Tang Paradise is a 2 year old theme park. It was built at a cost of over $200 US million. It felt like a cross between an extravagant resort and a partially finished Disneyland.

It included a large theatre where a Vegas style extravaganza plays daily. However, we gave it a pass since the management had given us an orientation package that included an elaborate brochure and a DVD of the production. We also suspected that we wouldn't understand much since we were the only Caucasians in the park.

Dinner was served in a grand banquet hall, and included dishes that a Tang emperor would have been served. But we can't tell you what they were since although each item was identified, the English translation always said "welcome to Tang Paradise". I can tell you about the music, however. It was primarily Andrew Lloyd Weber and Whitney Houston.

What was impressive was the security. Before being allowed to enter the marketplace area, we had to stand before a counter and have our photos taken. Then, when we left, our tickets were swiped and our photos appeared on a monitor. Goodness knows why.

At 8:30, everyone in the park gathered at a large man-made lake for what was billed as the largest and most elaborate water cinema production in the world. And it probably is. It featured animated films projected on screens of water, combined with laser beams, fireworks, and other pyrotechnics. It was quite impressive. After the show, as we left the grounds, we marveled at the magnificent night lighting of the buildings and landscaping. But I couldn't help but think about all the coal fired plants generating the electricity required to keep the place alit.

While i would have liked to have stayed a bit longer in Xi'an and seen some of the sights outside the town, we left the next morning. We were surprised to discover the airport was an hour's drive away.
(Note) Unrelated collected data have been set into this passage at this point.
(** X9.  When no age in the frame is negative, the average is not
    negative either, and is never the negative zero: whatever the filter,
    a float result has a clear sign bit. *)
Theorem average_of_nonnegative_ages df g ages f :
  age df = Some ages ->
  Forall (fun a => 0 <= a) ages ->
  compute_avg_age df g = Ok (PyFloat f) ->
  signbit f = false.
Proof.
  intros Hage Hpos. unfold compute_avg_age, select_rows.
  destruct (String.eqb g "All"); simpl.
  - destruct (empty df); simpl; [done|]. rewrite Hage. simpl.
    intros [= <-]. by apply np_round_sign, mean_sign.
  - destruct (sex_label df) as [labels|]; simpl; [|done].
    destruct (empty _); simpl; [done|]. rewrite Hage. simpl.
    intros [= <-]. by apply np_round_sign, mean_sign, Forall_keep.
Qed.

Lemma average_of_nonnegative_ages_witness : signbit (F64.of_Z 54) = false.
Proof.
  apply (average_of_nonnegative_ages two_men "Male" [61; 47]).
  - reflexivity.
  - repeat constructor; lia.
  - reflexivity.
Defined.

(** ** [update_dash] (lines 75-94) *)

Section UpdateDash.
Local Opaque F64.np_round mean groupby_count box_points empty loc_mask eq_str.

(** [update_dash] runs its four assignments in order and stops at the
    first expression that raises. *)
Lemma update_dash_run df_raw w : update_dash df_raw w = update_dash_steps df_raw w.
Proof.
  unfold update_dash, update_dash_steps, select_rows.
  unfold mbind, M_bind, get, assign, eval, with_gui. simpl.
  destruct (String.eqb (gender_selected (gui w)) "All"); simpl.
  - rewrite compute_avg_age_All.
    destruct (empty df_raw); simpl.
    + destruct (groupby_count df_raw); simpl; [|done].
      by destruct (box_points df_raw).
    + destruct (age df_raw); simpl; [|done].
      destruct (groupby_count df_raw); simpl; [|done].
      by destruct (box_points df_raw).
  - destruct (sex_label df_raw) as [labels|]; simpl; [|done].
    set (sub := loc_mask df_raw _). rewrite compute_avg_age_All.
    destruct (empty sub); simpl.
    + destruct (groupby_count sub); simpl; [|done].
      by destruct (box_points sub).
    + destruct (age sub); simpl; [|done].
      destruct (groupby_count sub); simpl; [|done].
      by destruct (box_points sub).
Qed.
End UpdateDash.

Section UpdateDashFacts.
Local Opaque select_rows compute_avg_age groupby_count box_points.

Lemma update_dash_keeps df_raw w :
  core (fst (update_dash df_raw w)) = core w
  /\ events (fst (update_dash df_raw w)) = events w
  /\ gender_selected (gui (fst (update_dash df_raw w))) = gender_selected (gui w)
  /\ scenario (gui (fst (update_dash df_raw w))) = scenario (gui w).
Proof.
  rewrite update_dash_run. unfold update_dash_steps.
  destruct (select_rows _ _); [|done].
  destruct (compute_avg_age _ _); [|done].
  destruct (groupby_count _); [|done].
  by destruct (box_points _).
Qed.
(** * readme_update_helptext: splicing captured help text into readme.rst

    A shallow embedding of [_misc/readme_update_helptext.py].  The script
    runs [python3 ../nirw-search --help], reformats the captured standard
    output and replaces the region of [readme.rst] delimited by the lines
    [.. BEGIN HELP TEXT] and [.. END HELP TEXT].

    Python values are modelled as follows.
    - [str]   : a list of Unicode code points ([N]);
    - [bytes] : a list of [Byte.byte];
    - [int]   : [Z] (indices, [-1] for "not found");
    - the process environment (child process, the file [readme.rst] and
      whether it may be written, the text printed on standard output) :
      the record [world], threaded through a state-and-exception monad
      [M].

    The file is laid out as: the Python built-ins the script calls
    ([Py]), the UTF-8 codec ([Codec]), the environment ([IO]), the script
    itself ([main]), and then the properties. *)

From Stdlib Require Import String Ascii.
From Stdlib Require Import List ZArith NArith Bool Lia.
From Stdlib Require Import Strings.Byte.
Import ListNotations.

Local Open Scope Z_scope.

(** ** Python [str] and [bytes] values *)

Definition codepoint := N.
Definition str := list codepoint.
Definition bytes := list byte.

Definition len {A : Type} (s : list A) : Z := Z.of_nat (List.length s).

(** Source literals.  [py] reads a literal the way Python reads the text
    between the quotes of a string literal: a backslash followed by [n],
    [r], [t] or a backslash is an escape, every other character stands
    for itself.  Only ASCII literals occur in the script. *)

Definition escape (a : ascii) : option codepoint :=
  match a with
  | "n"%char => Some 10%N
  | "r"%char => Some 13%N
  | "t"%char => Some 9%N
  | "\"%char => Some 92%N
  | _ => None
  end.

Fixpoint py (lit : string) : str :=
  match lit with
  | EmptyString => []
  | String a rest =>
      match a, rest with
      | "\"%char, String e rest' =>
          match escape e with
          | Some c => c :: py rest'
          | None => N_of_ascii a :: py rest
          end
      | _, _ => N_of_ascii a :: py rest
      end
  end.

(** [pyb] is the corresponding bytes literal, [b'...']. *)

Definition byte_of_N (n : N) : byte :=
  match Byte.of_N n with
  | Some b => b
  | None => x00
  end.

Definition pyb (lit : string) : bytes := map byte_of_N (py lit).

(** ** Built-in operations on [str] *)

Module Py.

Local Open Scope N_scope.

(** [Py_UNICODE_ISSPACE]: the characters [str.strip], [str.rstrip] and
    [str.isspace] treat as whitespace. *)
Definition isspace_char (c : codepoint) : bool :=
  ((9 <=? c) && (c <=? 13))
  || ((28 <=? c) && (c <=? 32))
  || (c =? 133) || (c =? 160) || (c =? 5760)
  || ((8192 <=? c) && (c <=? 8202))
  || (c =? 8232) || (c =? 8233) || (c =? 8239) || (c =? 8287)
  || (c =? 12288).
(** X1.  The annotation changes nothing but [__metadata] properties:
    when [mapObjectField] or [addMetadata] returns for a value whose
    objects have distinct keys, the result and the value are equal once
    the [__metadata] properties are removed from both at every depth.
    No field is dropped, renamed or reordered, no array changes its
    length and no scalar is altered. *)
Theorem annotation_only_touches_metadata v :
  (forall fieldModel c log r,
     wellFormed v = true -> mapObjectField v fieldModel c = (log, Ok r) ->
     withoutMetadata r = withoutMetadata v)
  /\ (forall model c log r,
        wellFormed v = true -> addMetadata v model c = (log, Ok r) ->
        withoutMetadata r = withoutMetadata v).
Proof.
  assert (Hfield : forall v,
            (forall model c log r,
               wellFormed v = true -> addMetadata v model c = (log, Ok r) ->
               withoutMetadata r = withoutMetadata v) ->
            (forall items, v = VArr items ->
               Forall (fun x => forall fm c log r,
                         wellFormed x = true -> mapObjectField x fm c = (log, Ok r) ->
                         withoutMetadata r = withoutMetadata x) items) ->
            forall fm c log r,
              wellFormed v = true -> mapObjectField v fm c = (log, Ok r) ->
              withoutMetadata r = withoutMetadata v).
  { intros v0 Hadd Hitems fm c log r Hwf Hrun.
    destruct (mapObjectField_cases _ _ _ _ _ Hrun)
      as [->|[(model & c' & Hrun')|(items & items' & -> & -> & Hrun')]];
      [reflexivity|by eapply Hadd|].
    specialize (Hitems items eq_refl).
    pose proof (wellFormed_array _ Hwf) as Hwfs.
    apply mapItemsM_each in Hrun'. cbn [withoutMetadata]. f_equal.
    eapply untouched_items; [exact Hrun'|].
    apply Forall_forall. intros x Hx i l x' Hitem.
    rewrite Forall_forall in Hitems.
    eapply Hitems; [exact Hx| |exact Hitem]. apply Hwfs. by apply list_elem_of_In. }
  induction v as [| | | | |items IH|props IH] using value_ind;
    try (split; [apply Hfield; [|discriminate]|];
         intros model c log r _ Hrun; by apply addMetadata_other_ok in Hrun as ->).
  - assert (Hadd : forall model c log r,
              wellFormed (VArr items) = true ->
              addMetadata (VArr items) model c = (log, Ok r) ->
              withoutMetadata r = withoutMetadata (VArr items)).
    { intros model c log r _ Hrun.
      by apply addMetadata_other_ok in Hrun as ->. }
    split; [|exact Hadd]. apply Hfield; [exact Hadd|].
    intros items0 [= <-]. eapply Forall_impl; [exact IH|]. by intros x [Hx _].
  - assert (Hadd : forall model c log r,
              wellFormed (VObj props) = true ->
              addMetadata (VObj props) model c = (log, Ok r) ->
              withoutMetadata r = withoutMetadata (VObj props)).
    { intros model c log r Hwf Hrun.
      destruct (wellFormed_object _ Hwf) as [Hnd Hwfs].
      apply addMetadata_object_ok in Hrun
        as (l0 & modelPath & l1 & props' & u & _ & Hprops & _ & _ & -> & _).
      rewrite withoutMetadata_attach
        by (rewrite (mapValuesM_keys _ _ _ _ Hprops); exact Hnd).
      eapply untouched_props; [exact (mapValuesM_each _ _ _ _ Hprops)|].
      apply Forall_forall. intros [k v] Hkv l v' Hv. simpl in *.
      unfold processField in Hv.
      destruct (findByName _ k) as [fieldModel|]; [|by injection Hv as _ <-].
      rewrite Forall_forall in IH. destruct (IH _ Hkv) as [Hv0 _].
      eapply Hv0; [|exact Hv]. eapply Hwfs. apply list_elem_of_In. exact Hkv. }
    split; [|exact Hadd]. apply Hfield; [exact Hadd|discriminate].
Qed.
The drive to the airport was like watching a futuristic movie; whole new industrial areas opening up; major new residential complexes with 16 large identical buildings when we might have two. But there were also hundreds of thousands of new trees, some looking quite strange since all the branches had been pruned. En route, I enjoyed some of the bilingual highway signs along the way: don’t drive tiredly; don’t drive drunken; high colisin, keep spacely.
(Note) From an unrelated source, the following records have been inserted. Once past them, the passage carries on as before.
(** ** The claims about the spend recorder *)

(** Recording a whole number of cents: one new Spend row of that amount,
    both totals increased by it on the instance and on its row, the pause
    rule of the inline check, and the ledger along any history. *)
Lemma records_and_accumulates_in_cents
    (db : Store) (c : Campaign.t) (amount : Z) (clock : Datetime.t)
    (Hpk : NoDup (map Campaign.id (campaigns db))) (Hfresh : fresh c db) :
  let c' := fst (process_ad_spend c amount clock db) in
  let db' := snd (process_ad_spend c amount clock db) in
  (exists s, spends db' = spends db ++ [s]
             /\ Spend.campaign s = Campaign.id c /\ Spend.amount s = amount)
  /\ get_campaign (Campaign.id c) db' = Some c'
  /\ Campaign.daily_spend c' = Campaign.daily_spend c + amount
  /\ Campaign.monthly_spend c' = Campaign.monthly_spend c + amount
  /\ (Campaign.daily_spend c' > Campaign.daily_budget c ->
      Campaign.status c' = Campaign.PAUSED
      /\ Campaign.pause_reason c' = Some DAILY_BUDGET_EXCEEDED
      /\ Campaign.is_active c' = false)
  /\ (Campaign.daily_spend c' <= Campaign.daily_budget c ->
      Campaign.monthly_spend c' > Campaign.monthly_budget c ->
      Campaign.status c' = Campaign.PAUSED
      /\ Campaign.pause_reason c' = Some MONTHLY_BUDGET_EXCEEDED
      /\ Campaign.is_active c' = false)
  /\ (Campaign.daily_spend c' <= Campaign.daily_budget c ->
      Campaign.monthly_spend c' <= Campaign.monthly_budget c ->
      Campaign.status c' = Campaign.status c
      /\ Campaign.pause_reason c' = Campaign.pause_reason c
      /\ Campaign.is_active c' = Campaign.is_active c)
  /\ (forall history, exists r,
        get_campaign (Campaign.id c) (run history db) = Some r
        /\ Campaign.daily_spend r
           = ledger_daily (Campaign.id c) history (Campaign.daily_spend c)
        /\ Campaign.monthly_spend r
           = ledger_monthly (Campaign.id c) history (Campaign.monthly_spend c)
        /\ map Spend.amount (spends_of (Campaign.id c) (run history db))
           = map Spend.amount (spends_of (Campaign.id c) db)
             ++ recorded (Campaign.id c) history)
  /\ (forall before after start,
        forallb (fun e => negb (is_reset_daily e)) after = true ->
        ledger_daily (Campaign.id c) (before ++ ResetDaily :: after) start
        = sum (recorded (Campaign.id c) after))
  /\ (forall before after start,
        forallb (fun e => negb (is_reset_monthly e)) after = true ->
        ledger_monthly (Campaign.id c) (before ++ ResetMonthly :: after) start
        = sum (recorded (Campaign.id c) after)).
Proof.
  intros c' db'. subst c' db'.
  rewrite process_ad_spend_instance.
  destruct (process_ad_spend_frame c amount clock db) as [Hs _].
  destruct (spend_row_spec amount c)
    as [Hid [_ [_ [Hd [Hm [P1 [P2 P3]]]]]]].
  split; [eexists; split; [exact Hs | split; reflexivity]|].
  split.
  { unfold get_campaign. rewrite process_ad_spend_rows by assumption.
    rewrite find_update_row_same by apply spend_row_id.
    fold (get_campaign (Campaign.id c) db).
    now rewrite fresh_get_campaign. }
  repeat (split; [assumption|]).
  split; [|split].
  - intro history. apply run_ledger; [assumption|].
    now apply fresh_get_campaign.
  - intros. now apply ledger_daily_since_reset.
  - intros. now apply ledger_monthly_since_reset.
Qed.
When we arrived at the large modern airport, there were surprisingly few people, and we got through the check-in quickly. As we walked to the gate we congratulated ourselves on having made it. We got to the right airport, on time, and it turned out that the tickets weren't counterfeit!

A final comment on the cost of things. The taxi to the airport took an hour, and the driver had to pay two tolls. Yet the fare was only 100 RMB. Inside the airport, Sally wanted a coffee, and the price...48RMB! It seemed insane.
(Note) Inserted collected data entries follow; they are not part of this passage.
Lemma elem_of_ranking {F : Type} `{ScoreNum F} mode c terms D :
  D ∈ (ranking (F:=F) mode c terms).*1 ↔ D ∈ candidates (pages c) terms.
Proof.
  unfold ranking. rewrite SearchFacts.sorted_desc_perm.
  rewrite <-list_fmap_compose. simpl.
  rewrite list_fmap_id. apply elem_of_elements.
Qed.

(** *** The small collection *)

Lemma ex_built :
  build_index ex_dir (SearchEngine_init "tf-idf") = Some (Ok ex_engine).
Proof. vm_compute. reflexivity. Qed.

Lemma ex_serving {F : Type} `{ScoreNum F} :
  serving ex_dir "tf-idf" ex_engine.
Proof. apply serving_built, ex_built. Qed.

Lemma ex_candidates_gamma :
  elements (candidates (pages (crawler ex_engine)) (tokenize "gamma"))
  = ["c.html"].
Proof. vm_compute. reflexivity. Qed.

Lemma ex_search_gamma {F : Type} `{ScoreNum F} :
  search "gamma" ex_engine =
  (Ok [("c.html", total_score "tf-idf" (crawler ex_engine)
                              (tokenize "gamma") "c.html")],
   touch (candidates (pages (crawler ex_engine)) (tokenize "gamma"))
         ex_engine).
Proof.
  rewrite (serving_search_run ex_dir "tf-idf" ex_engine "gamma" ex_serving).
  unfold ranking. by rewrite ex_candidates_gamma.
Qed.
End ServingFacts.

(** ** The small collection, evaluated *)

Example ex_tokenize :
  tokenize "The quick-brown Fox, and THE dog 42nd"
  = ["quick"; "brown"; "fox"; "dog"; "nd"].
Proof. reflexivity. Qed.

Example ex_enumerate :
  enumerate ex_dir = ["a.html"; "b.html"; "c.html"; "d.html"].
Proof. reflexivity. Qed.

Example ex_pages :
  pages (crawler ex_engine) =
  [("a.html", {| title := "Page A"; words := ["alpha"; "search"; "search"] |});
   ("b.html", {| title := "b.html"; words := ["beta"; "search"] |});
   ("c.html", {| title := "C"; words := ["gamma"; "search"] |})].
Proof. vm_compute. reflexivity. Qed.

Example ex_links :
  links (crawler ex_engine) =
  [("a.html", ["b.html"; "z.html"]); ("b.html", ["a.html"; "a.html"])].
Proof. vm_compute. reflexivity. Qed.

Example ex_word_to_index :
  word_to_index ex_engine =
  [("alpha", 0); ("search", 1); ("beta", 2); ("gamma", 3)].
Proof. vm_compute. reflexivity. Qed.

Example ex_inverted_index :
  map_to_list <$> inverted_index ex_engine =
  [[("a.html", 1)]; [("c.html", 1); ("a.html", 2); ("b.html", 1)];
   [("b.html", 1)]; [("c.html", 1)]].
Proof. vm_compute. reflexivity. Qed.

Example ex_incoming_links :
  incoming_links ex_engine !! "a.html" = Some 2 ∧
  incoming_links ex_engine !! "b.html" = Some 1 ∧
  incoming_links ex_engine !! "z.html" = Some 1 ∧
  incoming_links ex_engine !! "c.html" = None.
Proof. vm_compute. repeat split; reflexivity. Qed.

Example ex_trie :
  Trie.search (trie ex_engine) "search" = Some 1 ∧
  Trie.search (trie ex_engine) "sear" = None ∧
  Trie.search (trie ex_engine) "searching" = None.
Proof. vm_compute. repeat split; reflexivity. Qed.

Example ex_candidates_search :
  elements (candidates (pages (crawler ex_engine)) (tokenize "search"))
  ≡ₚ ["a.html"; "b.html"; "c.html"].
Proof.
  assert (elements (candidates (pages (crawler ex_engine)) (tokenize "search"))
          = ["c.html"; "a.html"; "b.html"]) as -> by (vm_compute; reflexivity).
  apply (Permutation_app_comm ["c.html"] ["a.html"; "b.html"]).
Qed.

Example ex_candidates_beta_search :
  elements (candidates (pages (crawler ex_engine)) (tokenize "beta search"))
  = ["b.html"].
Proof. vm_compute. reflexivity. Qed.

(** ** Scores as real numbers *)

Module RealFacts.
Lemma idf_ratio_ge_1 (N dfv : nat) :
  dfv ≤ N → (1 <= INR (1 + N) / INR (1 + dfv))%R.
Proof.
  intros Hle.
  assert (0 < INR (1 + dfv))%R as Hpos by (apply lt_0_INR; lia).
  assert (INR (1 + dfv) <= INR (1 + N))%R as Hab by (apply le_INR; lia).
  apply (Rmult_le_reg_r (INR (1 + dfv))); [done|].
  unfold Rdiv. rewrite Rmult_assoc, Rinv_l by lra. lra.
Qed.

Lemma idf_pos (N dfv : nat) : dfv ≤ N → (0 < idf (F:=R) N dfv)%R.
Proof.
  intros Hle. unfold idf. simpl.
  pose proof (idf_ratio_ge_1 N dfv Hle) as Hge.
  destruct (Req_dec (INR (1 + N) / INR (1 + dfv)) 1) as [Heq|Hne].
  - simpl in Heq. rewrite Heq, ln_1. lra.
  - assert (ln 1 < ln (INR (1 + N) / INR (1 + dfv)))%R as Hln.
    { apply ln_increasing; lra. }
    rewrite ln_1 in Hln. simpl in Hln. lra.
Qed.

Lemma tf_lt (f1 f2 L : nat) :
  1 ≤ L → f1 < f2 → (INR f1 / INR L < INR f2 / INR L)%R.
Proof.
  intros HL Hlt.
  assert (0 < INR L)%R as Hpos by (apply lt_0_INR; lia).
  apply Rmult_lt_compat_r; [by apply Rinv_0_lt_compat|by apply lt_INR].
Qed.
End RealFacts.

(** * The claims *)

(** C1: in TF-IDF mode every candidate document (a document containing
    every query term) comes once in the result of [search], and the score
    returned with a document is the sum over the query terms of
    [(freq / L) * (ln((1 + N) / (1 + df)) + 1)] plus [0.1] times the
    inbound-link count of the document, added once.  Nothing is said about
    the order of documents with equal scores, which in the code is the
    order in which a Python set is iterated. *)
Theorem C1_tfidf_total_score {F : Type} `{ScoreNum F}
    (dir : Directory) (mode : string) (e : SearchEngine) (query : string) :
  serving dir mode e → mode ≠ "simple" →
  ∃ res,
    (search query e).1 = Ok res ∧
    res.*1 ≡ₚ elements (candidates (pages (crawler e)) (tokenize query)) ∧
    ∀ D s, (D, s) ∈ res →
      s = spec_tfidf_total (pages (crawler e))
            (λ d, default 0 (incoming_links e !! d)) (tokenize query) D.
Proof.
  intros Hs Hmode. pose proof (ServingFacts.serving_Indexed _ _ _ Hs) as [_ Hix].
  rewrite (ServingFacts.serving_search_run _ _ _ _ Hs). cbn [fst].
  eexists. split; [done|]. unfold ranking. split.
  - rewrite SearchFacts.sorted_desc_perm, <-list_fmap_compose.
    by rewrite list_fmap_id.
  - intros D s. rewrite SearchFacts.sorted_desc_perm.
    intros (D' & [= <- ->] & _)%list_elem_of_fmap.
    unfold total_score, spec_tfidf_total, term_score, idf.
    apply String.eqb_neq in Hmode. rewrite Hmode.
    by rewrite (ixd_incoming _ _ _ Hix).
Qed.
When we arrived at the departure gates, I was surprised to see a large, busy counter selling… flight insurance. It seemed almost as popular as the lottery ticket vendors we saw lining the roads in Cambodia!

Fortunately we didn't need the insurance. The plane made it to Shenzhen where we immediately found a sign saying “express bus to Hong Kong”. We got the last two seats. At the border we had to get off for Customs, and then got the last two seats on a much larger bus to Hong Kong Island.

We're in Hong Kong for 3 nights, and look forward to being with people who can speak English. But we had an amazing and very worthwhile time in China. We both want to go back, especially to see Beijing after the Olympics. I also want to see if they have fixed up all the awkward English signs.